WHAT YOU HAVE TO DO: Check every line of the data below for the word "deref" and say how many have it, without further comment.

* * * * * * * * *

Lemma handler_spec s cpu p now now2 : ce_wf s -> expired s = [] -> cpus s !! cpu = Some p ->
  exists due rest s' p', timer_softirq_handler run_callback cpu now now2 s = Ok s' /\ ce_wf s' /\
    timer_list p = due ++ rest /\ (forall t, t ∈ due -> expiry (timers s) t <= now) /\
    (forall t, t ∈ rest -> now < expiry (timers s) t) /\
    calls s' = calls s ++ callbacks (timers s) due /\ expired s' = [] /\ cpus s' !! cpu = Some p' /\
    (let sm := fold_left (fire run_callback) due (collected s cpu p due rest) in cpus s' = cpus sm /\ timers s' = timers sm /\ devs s' = devs sm) /\
    ((forall cb a x, cpus (run_callback cb a x) = cpus x) -> p' = with_timer_list p rest) /\
    forall d dv, oneshot p' = Some d -> devs s' !! d = Some dv -> has_set_value dv = true ->
      has_shutdown dv = true -> last (hw s') = Some (next_action s' p' now2 d dv).
Proof.
  intros Hw Hx E. unfold timer_softirq_handler. rewrite E. cbn [deref mbind outcome_bind].
  destruct (collect_expired_spec (timers s) now (timer_list p)) as (due & rest & -> & Hl & Hdue & Hrest);
    [by eapply wf_queue|]. cbn [mbind outcome_bind].
  pose proof (collect_wf s cpu p due rest Hw Hx E Hl) as Hw1. fold (collected s cpu p due rest) in *. set (s1 := collected s cpu p due rest) in *.
  destruct (run_expired_spec s1 Hw1) as (s2 & -> & Hw2 & Hx2 & Hc2 & Hd2 & Hfold). change (expired s1) with due in Hfold. cbn [mbind outcome_bind].
  destruct (proj2 (Hd2 cpu)) as [p2 E2].
  { cbn. rewrite lookup_insert_eq. eauto. }
  rewrite E2. cbn [deref mbind outcome_bind]. change (callbacks (timers s1) (expired s1)) with (callbacks (timers s) due) in Hc2.
  change (calls s1) with (calls s) in Hc2. exists due, rest.
  assert ((forall cb a x, cpus (run_callback cb a x) = cpus x) -> p2 = with_timer_list p rest) as Hkeep.
  { intros Hq. assert (cpus s2 !! cpu = Some (with_timer_list p rest)) as E3; [|congruence]. rewrite Hfold. apply fire_quiet; [done| |cbn; apply lookup_insert_eq].
    intros t Ht. cbn. pose proof (qo_nodup _ _ (wf_queue s Hw cpu p E)) as Hnd. rewrite Hl in Hnd. apply NoDup_app in Hnd as (_ & Hdj & _). by apply Hdj. }
  cbv zeta. change (collected s cpu p due rest) with s1. rewrite <- Hfold.
  destruct (timer_list p2) as [|first l2] eqn:Eq.
  - destruct (oneshot p2) as [d2|] eqn:Eo.
    2:{ exists s2, p2. split_and!; try done. by intros d dv ?; simplify_eq. }
    unfold clockevent_set_mode. destruct (wf_oneshot s2 Hw2 cpu p2 d2 E2 Eo) as [dv2 Edv]. rewrite Edv.
    cbn [deref mbind outcome_bind].
    destruct (has_shutdown dv2) eqn:Es.
    + eexists _, p2. split; [done|]. split; [by apply add_hw_wf|]. split_and!; try done.
      intros d dv Hd Hdv _ _. cbn in Hdv. simplify_eq. cbn [hw add_hw]. rewrite last_snoc.
      unfold next_action. by rewrite Eq.
    + exists s2, p2. split_and!; try done. intros d dv Hd Hdv _ Hs. simplify_eq. congruence.
  - destruct (qo_exist _ _ (wf_queue s2 Hw2 cpu p2 E2) first) as [r Er]; [rewrite Eq; left|].
    rewrite Er. cbn [deref mbind outcome_bind]. unfold clockevent_set_next.
    destruct (oneshot p2) as [d2|] eqn:Eo.
    2:{ cbn [mbind outcome_bind]. exists s2, p2. split_and!; try done. by intros d dv ?; simplify_eq. }
    destruct (wf_oneshot s2 Hw2 cpu p2 d2 E2 Eo) as [dv2 Edv]. rewrite Edv. cbn [deref mbind outcome_bind].
    destruct (has_set_value dv2) eqn:Es; cbn [negb mbind outcome_bind].
    + eexists _, p2. split; [done|]. split; [by apply add_hw_wf|]. split_and!; try done.
      intros d dv Hd Hdv _ _. cbn in Hdv. simplify_eq. cbn [hw add_hw]. rewrite last_snoc.
      unfold next_action. rewrite Eq. cbn [timers add_hw]. unfold expiry. by rewrite Er.
    + exists s2, p2. split_and!; try done. intros d dv Hd Hdv Hsv _. simplify_eq. congruence.
Qed.
End handler_spec.

(** ** Choosing a device *)

(** The devices of a list exist, with positive frequency. *)
Definition devices_ok (devs : gmap Z clockevent_struct) (l : list Z) : Prop :=
  forall x, x ∈ l -> exists d, devs !! x = Some d /\ 0 < hz d.

Lemma best_device_spec devs l : devices_ok devs l ->
  exists r, best_device devs l = Ok r /\
    match r with
    | Some b => b ∈ l /\ exists db, devs !! b = Some db /\ occupied db = false /\
        forall x d, x ∈ l -> devs !! x = Some d -> occupied d = false -> hz d <= hz db
    | None => forall x d, x ∈ l -> devs !! x = Some d -> occupied d = true
    end.
Proof.
  intros Hok. unfold best_device.
  match goal with |- context [for_each ?l0 ?bd ?s0] =>
    destruct (for_each_inv (fun dn (r : option Z * Z) => (forall x, x ∈ dn -> x ∈ l) -> 0 <= r.2 /\
        (forall x d, x ∈ dn -> devs !! x = Some d -> occupied d = false -> hz d <= r.2) /\
        match r.1 with
        | Some b => b ∈ dn /\ exists db, devs !! b = Some db /\ occupied db = false /\ hz db = r.2
        | None => r.2 = 0
        end) bd l0 s0) as ([best bh] & -> & H) end.
  - intros _. cbn. split_and!; try done. intros x d Hx. by apply not_elem_of_nil in Hx.
  - intros dn x [best bh] IH Hx. destruct (Hok x Hx) as (d & Ed & Hz). rewrite Ed. cbn [deref mbind outcome_bind].
    eexists. split; [done|]. intros Hdn.
    destruct IH as (H0 & Hmax & Hb); [intros y Hy; apply Hdn; set_solver|]. cbn [fst snd] in *.
    destruct (negb (occupied d) && (bh <? hz d)) eqn:G; cbn [fst snd].
    + zbool. split; [lia|]. split.
      * intros y dy [Hy|Hy]%elem_of_app Edy Ho; [specialize (Hmax y dy Hy Edy Ho); lia|].
        apply list_elem_of_singleton in Hy as ->. by simplify_eq.
      * split; [set_solver|]. exists d. done.
    + split; [done|]. split.
      * intros y dy [Hy|Hy]%elem_of_app Edy Ho; [by apply (Hmax y dy)|].
        apply list_elem_of_singleton in Hy as ->. simplify_eq. rewrite Ho in G. cbn in G. zbool. lia.
      * destruct best as [b|]; [|done]. destruct Hb as [? ?]. split; [set_solver|done].
  - cbn [mbind outcome_bind fst]. exists best. split; [done|].
    destruct H as (_ & Hmax & Hb); [done|]. cbn [fst snd] in *. destruct best as [b|].
    + destruct Hb as (Hb & db & E & Ho & <-). split; [done|]. exists db. done.
    + intros x d Hx Ed. destruct (occupied d) eqn:Ho; [done|]. specialize (Hmax x d Hx Ed Ho).
      destruct (Hok x Hx) as (d' & Ed' & ?). simplify_eq. lia.
Qed.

* * * * * * * * *

TASK RESULT: 6